Przypominających estrogeny fitoestrogenów najwięcej jest w napoju sojowym, ale znajdziemy je także w mleku kokosowym, migdałowym, ryżowym i owsianym. I choć fitoestrogeny wykazują działanie słabsze od estrogenów, spożywane w dużych ilościach, mogą wpływać na gospodarkę hormonalną organizmu i stan skóry. Najlepszym dowodem na to są Japonki, które znacznie łagodniej od Europejek znoszą menopauzę.
Jednym z objawów przekwitania (menopauzy) jest spadek poziomu estrogenów. Gdy estrogenów robi się mniej, w organizmie następuje szereg zmian - między innymi spowolnienie procesów regeneracyjnych.

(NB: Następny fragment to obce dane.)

(* ===== verification/SchedulerFacts.v ===== *)
(** The scheduler's invariant and its loops.

    The scheduler is proved against what the two caches promise: [KVCacheLaws] and
    [EncoderCacheLaws].  [state_ok] is the invariant between calls, [step_ok] what
    [schedule] keeps about its local variables. *)
From S2P Require Import Prelude Dict Request BlockHash BlockPool SingleType KVManager EncoderCache EncoderSched RequestQueue Scheduler.
Local Open Scope Z_scope.

(** Reading a field of an updated state. *)
Ltac sched :=
  cbn [requests waiting running finished_req_ids prev_step_scheduled_req_ids kv enc set_requests set_waiting set_running
       set_finished set_prev set_kv set_enc put_req] in *.

(** * What the caches promise *)

(** The views of the KV cache the scheduler depends on: a request that holds slots
    for [t] tokens, one that holds nothing, and prefix-cache hits that are still
    valid for a request about to start. *)
Class KVCacheView (K : Type) := {
  kv_wf : K -> Prop;
  kv_slots : K -> string -> Z -> Prop;
  kv_fresh : K -> string -> Prop;
  kv_ready : K -> string -> KVCacheBlocks -> Z -> Prop;
}.

(** What request [id] holds survives. *)
Definition kv_kept `{KVCacheView K} (id : string) (k k' : K) : Prop :=
  (forall t, kv_slots k id t -> kv_slots k' id t) /\ (kv_fresh k id -> kv_fresh k' id).

(** What the block hashes of a request depend on: everything but the fields the
    scheduler writes. *)
Definition hash_view (r : Request) : Request :=
  mkRequest (request_id r) WAITING (max_tokens r) (prompt_token_ids r) (prompt_embeds r) (num_prompt_tokens r)
    (output_token_ids r) (all_token_ids r) [] 0 0 0 0 (cache_salt r) (mm_features r) (lora_request r)
    (skip_reading_prefix_cache r) (block_hashes r).

(** The hashes of a request are right, for a notion [hc] of right hashes. *)
Definition hashed (hc : Request -> Prop) (r : Request) : Prop := hc (hash_view r).

Class KVCacheLaws (K : Type) `{KVCacheOps K, KVCacheView K} (max_len : Z) (hc : Request -> Prop) := {
  kv_slots_le (k : K) id t t' : kv_slots k id t -> t' <= t -> kv_slots k id t';
  kv_computed_ok (k : K) r : kv_wf k -> kv_fresh k (request_id r) -> hashed hc r -> 1 <= num_tokens r <= max_len ->
    exists b n k', kv_get_computed_blocks r k = Ok (b, n, k') /\ kv_wf k' /\ 0 <= n < num_tokens r /\
      kv_ready k' (request_id r) b n /\ forall id, kv_kept id k k';
  kv_start_ok (k : K) r b nl n look enc : kv_wf k -> kv_fresh k (request_id r) -> kv_ready k (request_id r) b nl -> hashed hc r ->
    num_computed_tokens r = 0 -> 0 <= nl -> 1 <= n -> nl + n <= num_tokens r <= max_len -> 0 <= look ->
    exists res k', kv_allocate_slots r n nl (Some b) look 0 false enc k = Ok (res, k') /\ kv_wf k' /\
      (forall id, id <> request_id r \/ res = None -> kv_kept id k k') /\ (res <> None -> kv_slots k' (request_id r) (nl + n));
  kv_grow_ok (k : K) r n look : kv_wf k -> kv_slots k (request_id r) (num_computed_tokens r) -> hashed hc r ->
    0 <= num_computed_tokens r -> 1 <= n -> num_computed_tokens r + n <= max_len -> 0 <= num_tokens r <= max_len -> 0 <= look ->
    exists res k', kv_allocate_slots r n 0 None look 0 false 0 k = Ok (res, k') /\ kv_wf k' /\
      (forall id, id <> request_id r \/ res = None -> kv_kept id k k') /\
      (res <> None -> kv_slots k' (request_id r) (num_computed_tokens r + n));
  kv_free_law (k : K) r : kv_wf k -> exists k', kv_free r k = Ok k' /\ kv_wf k' /\ kv_fresh k' (request_id r) /\
    forall id, id <> request_id r -> kv_kept id k k';
  kv_common_ok (k : K) id : kv_wf k -> exists x k', kv_common_prefix id k = Ok (x, k') /\ kv_wf k' /\ forall id, kv_kept id k k';
  kv_reset_law (k : K) : kv_wf k -> let '(ok, k') := kv_reset k in
    kv_wf k' /\ (forall id, kv_kept id k k') /\ ((forall id, kv_fresh k id) -> ok = true);
}.

(** The views of the encoder cache: requests whose inputs it can hold, and inputs
    chosen for a request that can be allocated. *)
Class EncoderCacheView (E : Type) := {
  ec_wf : E -> Prop;
  ec_good : list MultiModalFeatureSpec -> Prop;
  ec_planned : string -> list MultiModalFeatureSpec -> EncoderSched.locals -> E -> Prop;
}.

Class EncoderCacheLaws (E : Type) `{EncoderCacheOps E, EncoderCacheFree E, EncoderCacheView E} (settings : SchedSettings) := {
  ec_plan_ok (e : E) r nc n budget shift : ec_wf e -> ec_good (mm_features r) -> 0 <= nc -> 0 <= n -> 0 <= budget -> 0 <= shift <= 1 ->
    exists l e', try_schedule_encoder_inputs settings r nc n budget shift e = Ok (l, e') /\ ec_wf e' /\
      ec_planned (request_id r) (mm_features r) l e' /\ 0 <= EncoderSched.num_new_tokens l <= n /\ 0 <= EncoderSched.compute_budget l;
  ec_plan_none (e : E) id fs n budget : ec_wf e -> ec_planned id fs (EncoderSched.mkLocals n budget [] [] ∅ 0) e;
  ec_plan_tokens (e : E) id fs l n : ec_planned id fs l e -> ec_planned id fs (with_new_tokens n l) e;
  ec_plan_free (e : E) id fs l v : ec_wf e -> ec_planned id fs l e -> ec_good (mm_features v) ->
    exists e', ec_free v e = Ok e' /\ ec_wf e' /\ ec_planned id fs l e';
  ec_plan_inputs (e : E) r l : ec_good (mm_features r) -> ec_planned (request_id r) (mm_features r) l e ->
    exists ns, mapR (fun i => get_num_encoder_embeds i r) (EncoderSched.to_schedule l) = Ok ns /\ 0 <= sumZ ns;
  ec_plan_alloc (e : E) r l : ec_wf e -> ec_good (mm_features r) -> ec_planned (request_id r) (mm_features r) l e ->
    exists e', allocate_inputs r l e = Ok e' /\ ec_wf e';
  ec_free_inputs_ok (e : E) r : ec_wf e -> ec_good (mm_features r) -> exists e', free_encoder_inputs settings r e = Ok e' /\ ec_wf e';
  ec_taken_ok (e : E) : ec_wf e -> ec_wf (snd (ec_take_freed e));
  ec_reset_ok (e : E) : ec_wf e -> ec_wf (ec_reset e);
}.

Section Facts.
Context {K E : Type} `{KV : KVCacheOps K} `{EC : EncoderCacheOps E} `{EF : EncoderCacheFree E}.
Context `{!KVCacheView K} `{!EncoderCacheView E}.
Context (cfg : sched_config) (hc : Request -> Prop).
Let max_len := cfg_max_model_len cfg.
Context `{KL : !KVCacheLaws K max_len hc} `{EL : !EncoderCacheLaws E (encoder_settings cfg)}.

(** The settings of an attention model: no split of Mamba blocks. *)
Record config_ok : Prop := {
  co_running : 0 <= max_num_running_reqs cfg;
  co_tokens : 0 <= max_num_scheduled_tokens cfg;
  co_lookahead : 0 <= num_lookahead_tokens cfg;
  co_encoder : 0 <= encoder_budget cfg;
  co_mamba : mamba_split cfg = None;
  co_loras : max_loras cfg = None;
}.

(** * The invariant *)

(** What never changes about a request, and the bound the frontend and the stop
    test keep. *)
Record req_ok (id : string) (r : sreq) : Prop := {
  ro_id : request_id (base r) = id;
  ro_ref : ref_id (ref_of r) = id;
  ro_good : ec_good (mm_features (base r));
  ro_hashed : hashed hc (base r);
  ro_tokens : 1 <= num_tokens (base r) < max_len;
  ro_placeholders : num_output_placeholders (base r) = 0;
  ro_min sp : sampling_params r = Some sp -> num_tokens (base r) - num_output_tokens (base r) + min_tokens sp <= max_len;
}.

Definition waiting_status (st : RequestStatus) : Prop := st = WAITING \/ st = WAITING_FOR_FSM \/ st = PREEMPTED.

(** A waiting request has computed nothing and holds nothing; a preempted one was
    not scheduled in the last step, unless it was preempted in this one ([ex]). *)
Record waits (k : K) (prev : gset string) (ex : list req_ref) (r : sreq) : Prop := {
  wa_status : waiting_status (status (base r));
  wa_computed : num_computed_tokens (base r) = 0;
  wa_fresh : kv_fresh k (request_id (base r));
  wa_prev : status (base r) = PREEMPTED -> ref_of r ∉ ex -> request_id (base r) ∉ prev;
}.

(** A running request holds slots for what it has computed. *)
Record runs (k : K) (r : sreq) : Prop := {
  ru_status : status (base r) = RUNNING;
  ru_computed : 0 <= num_computed_tokens (base r);
  ru_slots : kv_slots k (request_id (base r)) (num_computed_tokens (base r));
}.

Tymczasem, dzięki diecie bogatej w soję i jej przetwory (tofu, sos sojowy) Japonki dostarczają sobie takie ilości fitoestrogenów, że menopauza jest dla nich prawie niezauważalna.
Zobacz także: Zmiana diety sprawi, że twoja dotąd nieestetycznie błyszcząca się skóra, stanie się matowa!
Jeżeli pomimo rezygnacji z produktów mlecznych, na twojej skórze wciąż pojawiają się nowe stany zapalne, zastanów się, czy nie spożywasz zbyt wielu produktów zawierających roślinne odpowiedniki estrogenów. Może wystarczy pić mniej napoju sojowego lub zrezygnować z tofu, żeby mieć zdrowszą cerę?